Activity: Would you return, word for word, the lines of the data below from the line with "(71727, 71735); (71737, 71738);" through the line with "(72251, 72254); (72263, 72263);", and no others?
══ Data records ══
(** The code points with the property Case_Ignorable. *)
Definition case_ignorable_ranges : list (N * N) :=
  [
    (39, 39); (46, 46); (58, 58); (94, 94); (96, 96);
    (168, 168); (173, 173); (175, 175); (180, 180); (183, 184);
    (688, 879); (884, 885); (890, 890); (900, 901); (903, 903);
    (1155, 1161); (1369, 1369); (1375, 1375); (1425, 1469); (1471, 1471);
    (1473, 1474); (1476, 1477); (1479, 1479); (1524, 1524); (1536, 1541);
    (1552, 1562); (1564, 1564); (1600, 1600); (1611, 1631); (1648, 1648);
    (1750, 1757); (1759, 1768); (1770, 1773); (1807, 1807); (1809, 1809);
    (1840, 1866); (1958, 1968); (2027, 2037); (2042, 2042); (2045, 2045);
    (2070, 2093); (2137, 2139); (2184, 2184); (2192, 2193); (2200, 2207);
    (2249, 2306); (2362, 2362); (2364, 2364); (2369, 2376); (2381, 2381);
    (2385, 2391); (2402, 2403); (2417, 2417); (2433, 2433); (2492, 2492);
    (2497, 2500); (2509, 2509); (2530, 2531); (2558, 2558); (2561, 2562);
    (2620, 2620); (2625, 2626); (2631, 2632); (2635, 2637); (2641, 2641);
    (2672, 2673); (2677, 2677); (2689, 2690); (2748, 2748); (2753, 2757);
    (2759, 2760); (2765, 2765); (2786, 2787); (2810, 2815); (2817, 2817);
    (2876, 2876); (2879, 2879); (2881, 2884); (2893, 2893); (2901, 2902);
    (2914, 2915); (2946, 2946); (3008, 3008); (3021, 3021); (3072, 3072);
    (3076, 3076); (3132, 3132); (3134, 3136); (3142, 3144); (3146, 3149);
    (3157, 3158); (3170, 3171); (3201, 3201); (3260, 3260); (3263, 3263);
    (3270, 3270); (3276, 3277); (3298, 3299); (3328, 3329); (3387, 3388);
    (3393, 3396); (3405, 3405); (3426, 3427); (3457, 3457); (3530, 3530);
    (3538, 3540); (3542, 3542); (3633, 3633); (3636, 3642); (3654, 3662);
    (3761, 3761); (3764, 3772); (3782, 3782); (3784, 3789); (3864, 3865);
    (3893, 3893); (3895, 3895); (3897, 3897); (3953, 3966); (3968, 3972);
    (3974, 3975); (3981, 3991); (3993, 4028); (4038, 4038); (4141, 4144);
    (4146, 4151); (4153, 4154); (4157, 4158); (4184, 4185); (4190, 4192);
    (4209, 4212); (4226, 4226); (4229, 4230); (4237, 4237); (4253, 4253);
    (4348, 4348); (4957, 4959); (5906, 5908); (5938, 5939); (5970, 5971);
    (6002, 6003); (6068, 6069); (6071, 6077); (6086, 6086); (6089, 6099);
    (6103, 6103); (6109, 6109); (6155, 6159); (6211, 6211); (6277, 6278);
    (6313, 6313); (6432, 6434); (6439, 6440); (6450, 6450); (6457, 6459);
    (6679, 6680); (6683, 6683); (6742, 6742); (6744, 6750); (6752, 6752);
    (6754, 6754); (6757, 6764); (6771, 6780); (6783, 6783); (6823, 6823);
    (6832, 6862); (6912, 6915); (6964, 6964); (6966, 6970); (6972, 6972);
    (6978, 6978); (7019, 7027); (7040, 7041); (7074, 7077); (7080, 7081);
    (7083, 7085); (7142, 7142); (7144, 7145); (7149, 7149); (7151, 7153);
    (7212, 7219); (7222, 7223); (7288, 7293); (7376, 7378); (7380, 7392);
    (7394, 7400); (7405, 7405); (7412, 7412); (7416, 7417); (7468, 7530);
    (7544, 7544); (7579, 7679); (8125, 8125); (8127, 8129); (8141, 8143);
    (8157, 8159); (8173, 8175); (8189, 8190); (8203, 8207); (8216, 8217);
    (8228, 8228); (8231, 8231); (8234, 8238); (8288, 8292); (8294, 8303);
    (8305, 8305); (8319, 8319); (8336, 8348); (8400, 8432); (11388, 11389);
    (11503, 11505); (11631, 11631); (11647, 11647); (11744, 11775); (11823, 11823);
    (12293, 12293); (12330, 12333); (12337, 12341); (12347, 12347); (12441, 12446);
    (12540, 12542); (40981, 40981); (42232, 42237); (42508, 42508); (42607, 42610);
    (42612, 42621); (42623, 42623); (42652, 42655); (42736, 42737); (42752, 42785);
    (42864, 42864); (42888, 42890); (42994, 42996); (43000, 43001); (43010, 43010);
    (43014, 43014); (43019, 43019); (43045, 43046); (43052, 43052); (43204, 43205);
    (43232, 43249); (43263, 43263); (43302, 43309); (43335, 43345); (43392, 43394);
    (43443, 43443); (43446, 43449); (43452, 43453); (43471, 43471); (43493, 43494);
    (43561, 43566); (43569, 43570); (43573, 43574); (43587, 43587); (43596, 43596);
    (43632, 43632); (43644, 43644); (43696, 43696); (43698, 43700); (43703, 43704);
    (43710, 43711); (43713, 43713); (43741, 43741); (43756, 43757); (43763, 43764);
    (43766, 43766); (43867, 43871); (43881, 43883); (44005, 44005); (44008, 44008);
    (44013, 44013); (64286, 64286); (64434, 64450); (65024, 65039); (65043, 65043);
    (65056, 65071); (65106, 65106); (65109, 65109); (65279, 65279); (65287, 65287);
    (65294, 65294); (65306, 65306); (65342, 65342); (65344, 65344); (65392, 65392);
    (65438, 65439); (65507, 65507); (65529, 65531); (66045, 66045); (66272, 66272);
    (66422, 66426); (67456, 67461); (67463, 67504); (67506, 67514); (68097, 68099);
    (68101, 68102); (68108, 68111); (68152, 68154); (68159, 68159); (68325, 68326);
    (68900, 68903); (69291, 69292); (69446, 69456); (69506, 69509); (69633, 69633);
    (69688, 69702); (69744, 69744); (69747, 69748); (69759, 69761); (69811, 69814);
    (69817, 69818); (69821, 69821); (69826, 69826); (69837, 69837); (69888, 69890);
    (69927, 69931); (69933, 69940); (70003, 70003); (70016, 70017); (70070, 70078);
    (70089, 70092); (70095, 70095); (70191, 70193); (70196, 70196); (70198, 70199);
    (70206, 70206); (70367, 70367); (70371, 70378); (70400, 70401); (70459, 70460);
    (70464, 70464); (70502, 70508); (70512, 70516); (70712, 70719); (70722, 70724);
    (70726, 70726); (70750, 70750); (70835, 70840); (70842, 70842); (70847, 70848);
    (70850, 70851); (71090, 71093); (71100, 71101); (71103, 71104); (71132, 71133);
    (71219, 71226); (71229, 71229); (71231, 71232); (71339, 71339); (71341, 71341);
    (71344, 71349); (71351, 71351); (71453, 71455); (71458, 71461); (71463, 71467);
    (71727, 71735); (71737, 71738); (71995, 71996); (71998, 71998); (72003, 72003);
    (72148, 72151); (72154, 72155); (72160, 72160); (72193, 72202); (72243, 72248);
    (72251, 72254); (72263, 72263); (72273, 72278); (72281, 72283); (72330, 72342);
    (72344, 72345); (72752, 72758); (72760, 72765); (72767, 72767); (72850, 72871);
    (72874, 72880); (72882, 72883); (72885, 72886); (73009, 73014); (73018, 73018);
    (73020, 73021); (73023, 73029); (73031, 73031); (73104, 73105); (73109, 73109);
    (73111, 73111); (73459, 73460); (78896, 78904); (92912, 92916); (92976, 92982);
    (92992, 92995); (94031, 94031); (94095, 94111); (94176, 94177); (94179, 94180);
    (110576, 110579); (110581, 110587); (110589, 110590); (113821, 113822); (113824, 113827);
    (118528, 118573); (118576, 118598); (119143, 119145); (119155, 119170); (119173, 119179);
    (119210, 119213); (119362, 119364); (121344, 121398); (121403, 121452); (121461, 121461);
    (121476, 121476); (121499, 121503); (121505, 121519); (122880, 122886); (122888, 122904);
    (122907, 122913); (122915, 122916); (122918, 122922); (123184, 123197); (123566, 123566);
    (123628, 123631); (125136, 125142); (125252, 125259); (127995, 127999); (917505, 917505);
    (917536, 917631); (917760, 917999)
  ]%N.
═══
Solution to the exercise:
    (71727, 71735); (71737, 71738); (71995, 71996); (71998, 71998); (72003, 72003);
    (72148, 72151); (72154, 72155); (72160, 72160); (72193, 72202); (72243, 72248);
    (72251, 72254); (72263, 72263); (72273, 72278); (72281, 72283); (72330, 72342);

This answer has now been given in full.